WORK INSTRUCTIONS:
All lines in the listing below that hold the string "revert" are to be tallied, with only the total reported.

INPUT RECORDS:
(* ===== verification/Text.v ===== *)
(** Go strings: the functions of [strings] and [strconv] the program uses on paths and names.

    A Go string is its bytes. *)
From S2P Require Import Prelude.

(** ** [strings] *)

(** [strings.Split(s, sep)] for a separator of one byte: never empty. *)
Fixpoint split (sep : byte) (s : bytes) : list bytes :=
  match s with
  | [] => [[]]
  | c :: s =>
      if decide (c = sep) then [] :: split sep s
      else match split sep s with
           | p :: ps => (c :: p) :: ps
           | [] => [[c]]
           end
  end.

(** [strings.Join(ps, sep)] *)
Fixpoint join (sep : byte) (ps : list bytes) : bytes :=
  match ps with
  | [] => []
  | [p] => p
  | p :: ps => p ++ sep :: join sep ps
  end.

(** [strings.IndexByte(s, c)]; [None] is -1. *)
Fixpoint index_byte (c : byte) (s : bytes) : option nat :=
  match s with
  | [] => None
  | b :: s => if decide (b = c) then Some O else S <$> index_byte c s
  end.

Fixpoint has_prefix (p s : bytes) : bool :=
  match p, s with
  | [], _ => true
  | a :: p, b :: s => bool_decide (a = b) && has_prefix p s
  | _ :: _, [] => false
  end.
Definition has_suffix (p s : bytes) : bool := has_prefix (rev p) (rev s).
(** [strings.TrimSuffix] *)
Definition trim_suffix (p s : bytes) : bytes := if has_suffix p s then take (length s - length p) s else s.

(** [strings.Contains(s, p)] *)
Fixpoint contains (s p : bytes) : bool :=
  has_prefix p s || match s with [] => false | _ :: s => contains s p end.

(** Go compares strings byte by byte. *)
Fixpoint bytes_lt (a b : bytes) : bool :=
  match a, b with
  | _, [] => false
  | [], _ :: _ => true
  | x :: a, y :: b =>
      if Z_of_byte x <? Z_of_byte y then true
      else if Z_of_byte y <? Z_of_byte x then false else bytes_lt a b
  end.

Lemma bytes_lt_asym a : forall b, bytes_lt a b = true -> bytes_lt b a = false.
Proof.
  induction a as [|x a IH]; intros [|y b]; cbn; try done.
  destruct (Z.ltb_spec (Z_of_byte x) (Z_of_byte y)), (Z.ltb_spec (Z_of_byte y) (Z_of_byte x)); try done; [lia|].
  intros. by apply IH.
Qed.
Lemma bytes_lt_cotrans a : forall b c, bytes_lt b a = false -> bytes_lt c b = false -> bytes_lt c a = false.
Proof.
  induction a as [|x a IH]; intros [|y b] [|z c]; cbn; try done.
  destruct (Z.ltb_spec (Z_of_byte x) (Z_of_byte y)), (Z.ltb_spec (Z_of_byte y) (Z_of_byte x)),
    (Z.ltb_spec (Z_of_byte z) (Z_of_byte y)), (Z.ltb_spec (Z_of_byte y) (Z_of_byte z)),
    (Z.ltb_spec (Z_of_byte z) (Z_of_byte x)), (Z.ltb_spec (Z_of_byte x) (Z_of_byte z)); try done; try lia.
  apply IH.
Qed.

(** ** [strconv.Atoi], where an [int] has 64 bits *)

Definition digit (c : byte) : option Z :=
  let z := Z_of_byte c - 48 in if decide (0 <= z < 10) then Some z else None.

Fixpoint digits (acc : Z) (s : bytes) : option Z :=
  match s with
  | [] => Some acc
  | c :: s => d ← digit c; digits (10 * acc + d) s
  end.

Definition Atoi (s : bytes) : option Z :=
  let number s := if decide (s = []) then None else digits 0 s in
  n ← match s with
      | c :: s' => if decide (c = x2d) then Z.opp <$> number s'
                   else if decide (c = x2b) then number s' else number s
      | [] => None
      end;
  if decide (in_i64 n) then Some n else None.

Example Atoi_examples :
  map (fun s => Atoi (bs s)) ["0"; "-12"; "+7"; ""; "-"; "1x"; "9223372036854775808"]%string
  = [Some 0; Some (-12); Some 7; None; None; None; None].
Proof. by vm_compute. Qed.

(** ** Numbers as text *)

Definition hex_digit (z : Z) : byte := byte_of_Z (if decide (z < 10) then 48 + z else 87 + z).

(** [fmt.Sprintf("%x", n)] and [fmt.Sprintf("%d", n)] of a number that is not negative. *)
Fixpoint in_base (fuel : nat) (b n : Z) : bytes :=
  match fuel with
  | O => []
  | S fuel => (if decide (n / b = 0) then [] else in_base fuel b (n / b)) ++ [hex_digit (n mod b)]
  end.
Definition hex (n : Z) : bytes := in_base 64 16 n.
Definition decimal (n : Z) : bytes := in_base 64 10 n.

Example hex_example : hex 0 = bs "0" /\ hex 255 = bs "ff" /\ decimal 1000 = bs "1000".
Proof. by vm_compute. Qed.

(** ** Laws *)

Lemma split_nonempty sep s : split sep s <> [].
Proof. destruct s as [|c s]; cbn; [done|]. case_decide; [done|]. by destruct (split sep s). Qed.

Lemma split_free sep s p : p ∈ split sep s -> sep ∉ p.
Proof.
  revert p. induction s as [|c s IH]; intros p; cbn.
  - rewrite list_elem_of_singleton. intros ->. apply not_elem_of_nil.
  - case_decide as Hc.
    + rewrite elem_of_cons. intros [->|Hp]; [apply not_elem_of_nil|auto].
    + destruct (split sep s) as [|q qs] eqn:E; [by destruct (split_nonempty sep s)|].
      rewrite elem_of_cons. intros [->|Hp]; [|apply IH; by right].
      apply not_elem_of_cons. split; [congruence|]. apply IH. by left.
Qed.

Lemma join_split sep s : join sep (split sep s) = s.
Proof.
  induction s as [|c s IH]; [done|]. cbn. case_decide as Hc.
  - subst c. destruct (split sep s) eqn:E; [by destruct (split_nonempty sep s)|]. cbn in *. by rewrite IH.
  - destruct (split sep s) as [|q [|q' qs]] eqn:E; [by destruct (split_nonempty sep s)| |]; cbn in *; by rewrite IH.
Qed.

Lemma split_app sep s t : split sep (s ++ sep :: t) = split sep s ++ split sep t.
Proof.
  induction s as [|c s IH]; cbn [app split]; [by rewrite decide_True|].
  case_decide; [by rewrite IH|]. rewrite IH. pose proof (split_nonempty sep s). by destruct (split sep s).
Qed.

Lemma split_part sep p s : sep ∉ p -> split sep (p ++ sep :: s) = p :: split sep s.
Proof.
  induction p as [|c p IH]; cbn; intros Hp; [by rewrite decide_True|].
  apply not_elem_of_cons in Hp as [Hc Hp]. rewrite decide_False by congruence. by rewrite IH.
Qed.
Lemma split_last sep p : sep ∉ p -> split sep p = [p].
Proof.
  induction p as [|c p IH]; cbn; intros Hp; [done|].
  apply not_elem_of_cons in Hp as [Hc Hp]. rewrite decide_False by congruence. by rewrite IH.
Qed.

Lemma split_join sep ps : ps <> [] -> (forall p, p ∈ ps -> sep ∉ p) -> split sep (join sep ps) = ps.
Proof.
  induction ps as [|p ps IH]; [done|]. intros _ Hps.
  assert (sep ∉ p) as Hp by (apply Hps; by left).
  destruct ps as [|p' ps]; [by apply split_last|]. change (join sep (p :: p' :: ps)) with (p ++ sep :: join sep (p' :: ps)).
  rewrite split_part by done. rewrite IH; [done|done|]. intros q Hq. apply Hps. by right.
Qed.

Lemma has_prefix_spec p s : has_prefix p s = true <-> exists r, s = p ++ r.
Proof.
  revert s. induction p as [|a p IH]; intros s; cbn; [split; [by exists s|done]|].
  destruct s as [|b s]; [split; [done|by intros []]|].
  rewrite andb_true_iff, bool_decide_eq_true, IH. split.
  - intros [-> [r ->]]. by exists r.
  - intros [r [= -> ->]]. split; [done|by exists r].
Qed.

Lemma contains_spec s p : contains s p = true <-> exists a b, s = a ++ p ++ b.
Proof.
  induction s as [|c s IH]; cbn; rewrite orb_true_iff, has_prefix_spec.
  - split; [intros [[r ->]|]; [by exists [], r|done]|].
    intros (a & b & E). left. symmetry in E. apply app_eq_nil in E as [-> E]. by exists b.
  - rewrite IH. split.
    + intros [[r ->]|(a & b & ->)]; [by exists [], r|by exists (c :: a), b].
    + intros ([|x a] & b & E); [left; by exists b|right]. injection E as -> ->. by exists a, b.
Qed.

Lemma index_byte_spec c s i :
  index_byte c s = Some i <-> s !! i = Some c /\ forall j, (j < i)%nat -> s !! j <> Some c.
Proof.
  revert i. induction s as [|b s IH]; intros i; cbn; [split; [done|by intros []]|].
  case_decide as Hb.
  - subst b. split; [intros [= <-]; split; [done|lia]|]. intros [_ Hj]. destruct i; [done|].
    by destruct (Hj O); [lia|].
  - rewrite fmap_Some. setoid_rewrite IH. split.
    + intros (i' & (Hi & Hj) & ->). split; [done|]. intros [|j] ?; cbn; [congruence|apply Hj; lia].
    + intros [Hi Hj]. destruct i as [|i]; cbn in Hi; [congruence|]. exists i. split; [|done].
      split; [done|]. intros j ?. apply (Hj (S j)). lia.
Qed.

WRITTEN SOLUTION:
3